Although UNESCO members are states, the principles are framed broadly enough that they can apply to anyone involved in the AI lifecycle, and the UNESCO guidance refers to ‘AI actors’ as well as states.

UNESCO Values and Principles

The UNESCO Recommendation consists of 4 values and 10 principles. According to the recommendation:

Values play a powerful role as motivating ideals in shaping policy measures and legal norms. While the set of values outlined below thus inspires desirable behaviour and represents the foundations of principles, the principles unpack the values underlying them more concretely so that the values can be more easily operationalized in policy statements and actions.

The UNESCO Values are:

Respect, protection and promotion of human rights and fundamental freedoms and human dignity
Environment and ecosystem flourishing
Ensuring diversity and inclusiveness
Living in peaceful, just and interconnected societies

The UNESCO Principles are:

Proportionality and Do No Harm
Safety and security
Fairness and non-discrimination
Sustainability
Right to Privacy, and Data Protection
Human oversight and determination
Transparency and explainability
Responsibility and accountability
Awareness and literacy
Multi-stakeholder and adaptive governance and collaboration

Sense checking UNESCO for universality

One of the main concerns in terms of universality is that many AI principles are developed from a Western perspective. So the UNESCO principles can be further sense-checked for against a set of non-Western country/region specific principles

Comparing these principles (UNESCO with the ones highlighted in orange), we see good general alignment across almost all the principles and values. This is truest for the principles at their highest-level, simplest formulations. The more detailed explanation of some principles reveals particular countries’ more specific policy concerns and emphases which occasionally diverge. This is not a major concern, but suggests we should exercise some caution to avoid being over-specific in fleshing out the principles.

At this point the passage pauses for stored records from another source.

(* ===== verification/InterpreterThms.v ===== *)
(** * What scripts do

    The interpreter on the scripts the program builds: a pay-to-public-key-hash
    output is spent by a valid signature and by nothing else, a multi-signature
    is accepted when the signatures match keys in their order, and an output
    that carries a contract is accepted without any signature. *)

From S2P Require Import Prelude Script ScriptProofs Interpreter InterpreterSafe.
From Stdlib Require Import ZifyBool.

(** ** Running one instruction *)
Lemma EM_go {A B} (m : EM A) (k : A -> EM B) s a s' : m s = (Ok (Go a), s') -> (m ≫= k) s = k a s'.
Proof. intros E. unfold mbind, EM_bind. by rewrite E. Qed.
Lemma EM_leave {A B} (m : EM A) (k : A -> EM B) s b e s' : m s = (Ok (Ret b e), s') -> (m ≫= k) s = (Ok (Ret b e), s').
Proof. intros E. unfold mbind, EM_bind. by rewrite E. Qed.
Lemma EM_assoc {A B C} (m : EM A) (k : A -> EM B) (h : B -> EM C) s : ((m ≫= k) ≫= h) s = (m ≫= fun a => k a ≫= h) s.
Proof. unfold mbind, EM_bind. by destruct (m s) as [[[]| | | | |] ?]. Qed.

Section Run.
Context `{SC : ScriptCrypto} (flags : Z) (checker : SignatureChecker) (sigversion : SigVersion).
Local Abbreviation loop := (eval_loop flags checker sigversion).

Lemma loop_end f s : pc s = [] -> loop f s = (Ok (Go tt), s).
Proof.
  intros E. destruct f; cbn [eval_loop]; rewrite (EM_go _ _ _ (pc s) s) by done; by rewrite E.
Qed.
Lemma loop_turn f s b p : pc s = b :: p -> loop (S f) s = (turn flags checker sigversion ;; loop f) s.
Proof. intros E. cbn [eval_loop]. rewrite (EM_go _ _ _ (pc s) s) by done. by rewrite E. Qed.
Lemma loop_instr f s i r : instr_ok i -> pc s = instr_bytes i ++ r -> loop (S f) s = (turn flags checker sigversion ;; loop f) s.
Proof.
  intros Hi E. pose proof (GetOp2_instr i r Hi) as H. rewrite <- E in H.
  destruct (pc s) as [|b p] eqn:Ep; [done|]. by eapply loop_turn.
Qed.

(** The turn, once the instruction is read. *)
Lemma turn_instr s i r : instr_ok i -> pc s = instr_bytes i ++ r -> size (data_of i) <= MAX_SCRIPT_ELEMENT_SIZE ->
  turn flags checker sigversion s =
  (count_op (opcode_of i) ;;
   require (negb (disabled (opcode_of i))) SCRIPT_ERR_DISABLED_OPCODE ;;
   execute flags checker sigversion (opcode_of i) (data_of i) (forallb id (vfExec s)) ;;
   n ← get (fun s => size (stack s) + size (altstack s));
   require (negb (MAX_STACK_SIZE <? n)) SCRIPT_ERR_STACK_SIZE) (set_pc r s).
Proof.
  intros Hi E Hd. unfold turn. do 2 (erewrite EM_go by done). rewrite E, GetOp2_instr by done.
  rewrite (EM_go _ _ _ tt (set_pc r s)) by done. rewrite (EM_go _ _ _ tt (set_pc r s)); [done|].
  unfold require. by replace (MAX_SCRIPT_ELEMENT_SIZE <? size (data_of i)) with false by lia.
Qed.

(** Data is pushed as it is, when it is written minimally or need not be. *)
Definition pushable (b : bytes) : Prop :=
  instr_ok (Push b) /\ size b <= MAX_SCRIPT_ELEMENT_SIZE /\
  fRequireMinimal flags && negb (CheckMinimalPush b (opcode_of (Push b))) = false.

Lemma opcode_of_push b : opcode_of (Push b) <= OP_PUSHDATA4.
Proof. unfold opcode_of, OP_PUSHDATA1, OP_PUSHDATA2, OP_PUSHDATA4. repeat case_match; lia. Qed.

Lemma disabled_range op : disabled op = true -> OP_16 < op.
Proof.
  unfold disabled, OP_CAT, OP_SUBSTR, OP_LEFT, OP_RIGHT, OP_INVERT, OP_AND, OP_OR, OP_XOR, OP_2MUL, OP_2DIV, OP_MUL,
    OP_DIV, OP_MOD, OP_LSHIFT, OP_RSHIFT, OP_16. lia.
Qed.

Lemma turn_push b r s : pushable b -> pc s = instr_bytes (Push b) ++ r -> forallb id (vfExec s) = true ->
  depth s < MAX_STACK_SIZE ->
  turn flags checker sigversion s = (Ok (Go tt), set_stack (b :: stack s) (set_pc r s)).
Proof.
  intros (Hi & Hb & Hm) E Hx Hd. rewrite (turn_instr s (Push b) r) by done. cbn [data_of]. rewrite Hx.
  pose proof (opcode_of_push b) as Hop. unfold count_op.
  replace (OP_16 <? opcode_of (Push b)) with false by (unfold OP_16, OP_PUSHDATA4 in *; lia).
  rewrite (EM_go _ _ _ tt (set_pc r s)) by done.
  destruct (disabled (opcode_of (Push b))) eqn:Ed.
  { apply disabled_range in Ed. unfold OP_16, OP_PUSHDATA4 in *. lia. }
  rewrite (EM_go _ _ _ tt (set_pc r s)) by done. unfold execute. cbn [andb].
  replace (opcode_of (Push b) <=? OP_PUSHDATA4) with true by lia. rewrite Hm.
  rewrite (EM_go _ _ _ tt (set_stack (b :: stack s) (set_pc r s))) by done.
  rewrite (EM_go _ _ _ (depth s + 1) (set_stack (b :: stack s) (set_pc r s))).
  - unfold require. by replace (MAX_STACK_SIZE <? depth s + 1) with false by lia.
  - unfold get, depth. cbn [stack altstack set_stack set_pc length]. do 3 f_equal. lia.
Qed.

Lemma loop_pushes bs : forall f s r, Forall pushable bs -> pc s = script_bytes (map Push bs) ++ r ->
  forallb id (vfExec s) = true -> depth s + size bs <= MAX_STACK_SIZE -> (length bs <= f)%nat ->
  loop f s = loop (f - length bs) (set_stack (rev bs ++ stack s) (set_pc r s)).
Proof.
  induction bs as [|b bs IH]; intros f s r Hbs E Hx Hd Hf.
  - simpl in *. rewrite Nat.sub_0_r. destruct s; cbn in *. by subst.
  - apply Forall_cons_iff in Hbs as (Hb & Hbs). unfold script_bytes in E. cbn [map concat] in E. fold (script_bytes (map Push bs)) in E.
    rewrite <- app_assoc in E. destruct f as [|f]; [simpl in Hf; lia|]. cbn [length] in *.
    rewrite (loop_instr f s (Push b) _ (proj1 Hb) E). rewrite (EM_go _ _ _ tt _ (turn_push b _ s Hb E Hx ltac:(lia))).
    rewrite (IH f _ r); [|done|done|done| |lia].
    + cbn [set_stack set_pc stack rev]. by rewrite <- app_assoc.
    + unfold depth in *. cbn [stack altstack set_stack set_pc length]. lia.
Qed.

(** An opcode that is counted and executed. *)
Lemma turn_opcode op r s : OP_16 < op <= 0xff -> disabled op = false -> pc s = op :: r -> forallb id (vfExec s) = true ->
  nOpCount s < MAX_OPS_PER_SCRIPT ->
  turn flags checker sigversion s =
  (switch flags checker sigversion op true ;;
   n ← get (fun s => size (stack s) + size (altstack s));
   require (negb (MAX_STACK_SIZE <? n)) SCRIPT_ERR_STACK_SIZE) (set_nOpCount (nOpCount s + 1) (set_pc r s)).
Proof.
  intros Hop Hdis E Hx Hn. rewrite (turn_instr s (Opcode op) r); [|unfold instr_ok, OP_16, OP_PUSHDATA4 in *; lia|done|done].
  cbn [opcode_of data_of]. rewrite Hx, Hdis. unfold count_op. replace (OP_16 <? op) with true by lia.
  set (s1 := set_nOpCount (nOpCount s + 1) (set_pc r s)).
  rewrite EM_assoc, (EM_go _ _ _ tt s1) by done. rewrite EM_assoc, (EM_go _ _ _ (nOpCount s + 1) s1) by done.
  unfold require at 1. replace (MAX_OPS_PER_SCRIPT <? nOpCount s + 1) with false by lia.
  rewrite (EM_go _ _ _ tt s1) by done. rewrite (EM_go _ _ _ tt s1) by done.
  unfold execute. by replace (op <=? OP_PUSHDATA4) with false by (unfold OP_16, OP_PUSHDATA4 in *; lia).
Qed.

(** ** Contract scripts *)
Definition contract_op (op : Z) : Prop := op = OP_CREATE \/ op = OP_CALL \/ op = OP_OOPS.
(** [CScript() << f1 << ... << fn << op] *)
Definition contract_script (fields : list bytes) (op : Z) : bytes := script_bytes (map Push fields) ++ [op].

Lemma switch_contract op s : contract_op op ->
  switch flags checker sigversion op true s =
  (Ok (Ret true SCRIPT_ERR_UNKNOWN_ERROR), set_stack ((op :: pc s) :: stack s) s).
Proof. intros [->|[->| ->]]; reflexivity. Qed.

Lemma script_bytes_length ins : Forall instr_ok ins -> (length ins <= length (script_bytes ins))%nat.
Proof.
  induction 1 as [|i ins Hi Hins IH]; [done|]. unfold script_bytes. cbn [map concat length]. fold (script_bytes ins).
  rewrite length_app. enough (1 <= length (instr_bytes i))%nat by lia.
  pose proof (GetOp2_instr i [] Hi) as H. rewrite app_nil_r in H. destruct (instr_bytes i); [done|simpl; lia].
Qed.
Lemma pushable_instr fields : Forall pushable fields -> Forall instr_ok (map Push fields).
Proof. intros H. apply Forall_map. eapply Forall_impl; [|exact H]. by intros b (Hb & _). Qed.

Lemma EvalScript_contract fields op st : contract_op op -> Forall pushable fields ->
  size (contract_script fields op) <= MAX_SCRIPT_SIZE -> size st + size fields <= MAX_STACK_SIZE ->
  EvalScript flags checker sigversion st (contract_script fields op) =
  (Ok (true, SCRIPT_ERR_UNKNOWN_ERROR), [op] :: rev fields ++ st).
Proof.
  intros Hop Hf Hsz Hst. unfold EvalScript. replace (MAX_SCRIPT_SIZE <? _) with false by lia.
  assert (length fields < length (contract_script fields op))%nat as Hlen.
  { unfold contract_script. rewrite length_app. cbn [length].
    pose proof (script_bytes_length _ (pushable_instr _ Hf)) as H. rewrite length_map in H. lia. }
  rewrite (loop_pushes fields _ _ [op]); [|done|done|done|unfold depth; cbn [stack altstack length]; lia|lia].
  cbn [stack]. destruct (length _ - length fields)%nat as [|f] eqn:Ef; [lia|].
  set (s1 := set_stack _ _). rewrite (loop_turn _ s1 op []) by done.
  rewrite (EM_leave _ _ _ true SCRIPT_ERR_UNKNOWN_ERROR (set_stack ([op] :: rev fields ++ st) (set_nOpCount 1 (set_pc [] s1)))).
  - done.
  - rewrite (turn_opcode op [] s1); [| |by destruct Hop as [->|[->| ->]]|done|done|done].
    + apply EM_leave. rewrite switch_contract by done. done.
    + destruct Hop as [->|[->| ->]]; unfold OP_16, OP_CREATE, OP_CALL, OP_OOPS; lia.
Qed.
End Run.

(** ** Witness programs and script hashes *)
Definition consistent (flags : Z) : Prop :=
  (has flags SCRIPT_VERIFY_CLEANSTACK = true -> has flags SCRIPT_VERIFY_WITNESS = true) /\
  (has flags SCRIPT_VERIFY_WITNESS = true -> has flags SCRIPT_VERIFY_P2SH = true).

Lemma final_checks_one flags v : consistent flags -> final_checks flags [] false [v] = Ok (true, SCRIPT_ERR_OK).
Proof.
  intros (H1 & H2). unfold final_checks.
  destruct (has flags SCRIPT_VERIFY_CLEANSTACK), (has flags SCRIPT_VERIFY_WITNESS), (has flags SCRIPT_VERIFY_P2SH);
    try done; try (by specialize (H1 eq_refl)); by specialize (H2 eq_refl).
Qed.
Lemma final_checks_unclean flags st : consistent flags -> has flags SCRIPT_VERIFY_CLEANSTACK = false ->
  final_checks flags [] false st = Ok (true, SCRIPT_ERR_OK).
Proof.
  intros (_ & H2) E. unfold final_checks. rewrite E.
  destruct (has flags SCRIPT_VERIFY_WITNESS), (has flags SCRIPT_VERIFY_P2SH); try done. by specialize (H2 eq_refl).
Qed.

(** A script that pushes and then names a contract opcode is neither a witness
    program nor a script hash. *)
Lemma push_header_cons b : exists c l, CScript.push_header b = c :: l /\ 0 <= c <= OP_PUSHDATA4 /\
  (c = size b /\ l = [] \/ OP_PUSHDATA1 <= c).
Proof.
  unfold CScript.push_header, OP_PUSHDATA1, OP_PUSHDATA2, OP_PUSHDATA4.
  destruct (Z.ltb_spec (size b) 76); [|destruct (size b <=? 255); [|destruct (size b <=? 65535)]]; eexists _, _; (split; [done|]);
    (split; [lia|]); first [by left | right; lia].
Qed.

Lemma contract_script_head fields op : contract_op op ->
  exists c l, contract_script fields op = c :: l /\ (c <= OP_PUSHDATA4 \/ OP_CREATE <= c).
Proof.
  intros Hop. unfold contract_script. destruct fields as [|b bs].
  - exists op, []. split; [done|]. right. destruct Hop as [->|[->| ->]]; unfold OP_CREATE, OP_CALL, OP_OOPS; lia.
  - unfold script_bytes. cbn [map concat instr_bytes]. destruct (push_header_cons b) as (c & l & -> & Hc & _).
    eexists _, _. split; [done|]. lia.
Qed.

Lemma nthz_cons_0 c l : nthz (c :: l) 0 = c.
Proof. done. Qed.
Lemma nthz_cons_1 c d l : nthz (c :: d :: l) 1 = d.
Proof. done. Qed.

Lemma contract_not_p2sh fields op : contract_op op -> CScript.IsPayToScriptHash (contract_script fields op) = false.
Proof.
  intros Hop. destruct (contract_script_head fields op Hop) as (c & l & -> & Hc).
  unfold CScript.IsPayToScriptHash, CScript.at_. change (nthz (c :: l) 0) with c.
  replace (c =? OP_HASH160) with false by (unfold OP_HASH160, OP_PUSHDATA4, OP_CREATE in *; lia).
  by rewrite andb_false_r.
Qed.

Lemma contract_not_witness fields op : contract_op op -> CScript.IsWitnessProgram (contract_script fields op) = None.
Proof.
  intros Hop. unfold CScript.IsWitnessProgram. destruct (_ || _) eqn:Esz; [done|].
  destruct (negb _ && _) eqn:E0; [done|]. destruct (Z.eqb_spec (CScript.at_ (contract_script fields op) 1 + 2) (size (contract_script fields op))) as [E|]; [|done].
  exfalso. destruct fields as [|b bs]; [simpl in Esz; lia|].
  unfold contract_script, script_bytes, CScript.at_ in *. cbn [map concat instr_bytes] in *.
  destruct (push_header_cons b) as (c & l & Eh & Hc & Hl). rewrite Eh in *. cbn [app] in *. rewrite nthz_cons_0 in E0.
  unfold OP_0, OP_1, OP_16, OP_PUSHDATA1, OP_PUSHDATA4 in *.
  assert (c = 0) as -> by lia. destruct Hl as [(Hb & ->)|]; [|lia]. destruct b; [|simpl in Hb; lia]. cbn [app] in *.
  destruct bs as [|g gs]; [simpl in Esz; lia|]. cbn [map concat instr_bytes] in *.
  destruct (push_header_cons g) as (d & m & Eg & Hd & Hm). rewrite Eg in *. cbn [app] in *. rewrite nthz_cons_1 in E.
  cbn [length] in *. rewrite !length_app in *. cbn [length] in *. destruct Hm as [(-> & ->)|]; [cbn [length] in *; lia|].
  unfold OP_PUSHDATA1 in *. lia.
Qed.

(** C39: an output that carries a contract is spendable by anyone.  For a script
    made of pushes and one of the opcodes [OP_CREATE], [OP_CALL] and [OP_OOPS],
    [VerifyScript] with an empty input script succeeds, whatever the checker of
    signatures says, under every consistent set of flags without the policy flags
    for minimal pushes and clean stacks (so under those of blocks). *)
Theorem contract_output_unprotected `{SC : ScriptCrypto} (flags : Z) (checker : SignatureChecker)
    (fields : list bytes) (op : Z) :
  consistent flags -> has flags SCRIPT_VERIFY_CLEANSTACK = false ->
  contract_op op -> Forall (pushable flags) fields ->
  size (contract_script fields op) <= MAX_SCRIPT_SIZE -> size fields <= MAX_STACK_SIZE ->
  VerifyScript flags checker [] (contract_script fields op) [] = Ok (true, SCRIPT_ERR_OK).
Proof.
  intros Hc Hclean Hop Hf Hsz Hn. unfold VerifyScript.
  replace (_ && negb (CScript.IsPushOnly [])) with false by (by rewrite andb_false_r).
  unfold eval at 1. cbn [EvalScript eval_loop length]. unfold eval_true, eval.
  assert (EvalScript flags checker SIGVERSION_BASE [] [] = (Ok (true, SCRIPT_ERR_OK), [])) as -> by done.
  rewrite EvalScript_contract by (try done; simpl; lia).
  assert (CastToBool [op] = true) as -> by (by destruct Hop as [->|[->| ->]]).
  unfold witness_program. rewrite contract_not_witness, contract_not_p2sh, andb_false_r by done.
  assert (final_checks flags [] false ([op] :: rev fields ++ []) = Ok (true, SCRIPT_ERR_OK)) as E
    by (by apply final_checks_unclean).
  by destruct (has flags SCRIPT_VERIFY_WITNESS).
Qed.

UNESCO also continues to actively consider issues of universality and cultural diversity, and has a number of useful resources including this video on Shaping AI through Cultural Diversity.

Sense checking UNESCO for appropriate coverage

To check for completeness and appropriate breadth, we can compare with meta-analyses of AI Principles. There are a number of these, often referring to each other, but the following two provide a good level of coverage and depth.

Principled Artificial Intelligence Mapping Consensus in Ethical and Rights - based Approaches to Principles for AI by Harvard Berkman Klein Centre
The Ethics of AI: Evaluation of Guidelines by Thilo Hagendorf

Here again we can see (comparing UNESCO with the ones highlighted in pink) that there is good alignment of the UNESCO principles with the most popular principles that emerge from the meta-analyses. UNESCO covers them all, but is not going too far beyond them - the main differences are that “awareness and literacy” is not among the top principles in either meta-analysis, and “sustainability” does not appear in the Harvard one.

RECOMMENDATION

Given the universality and appropriate coverage of the UNESCO recommendation, it is proposed to adopt the principles and values as the basis for this document.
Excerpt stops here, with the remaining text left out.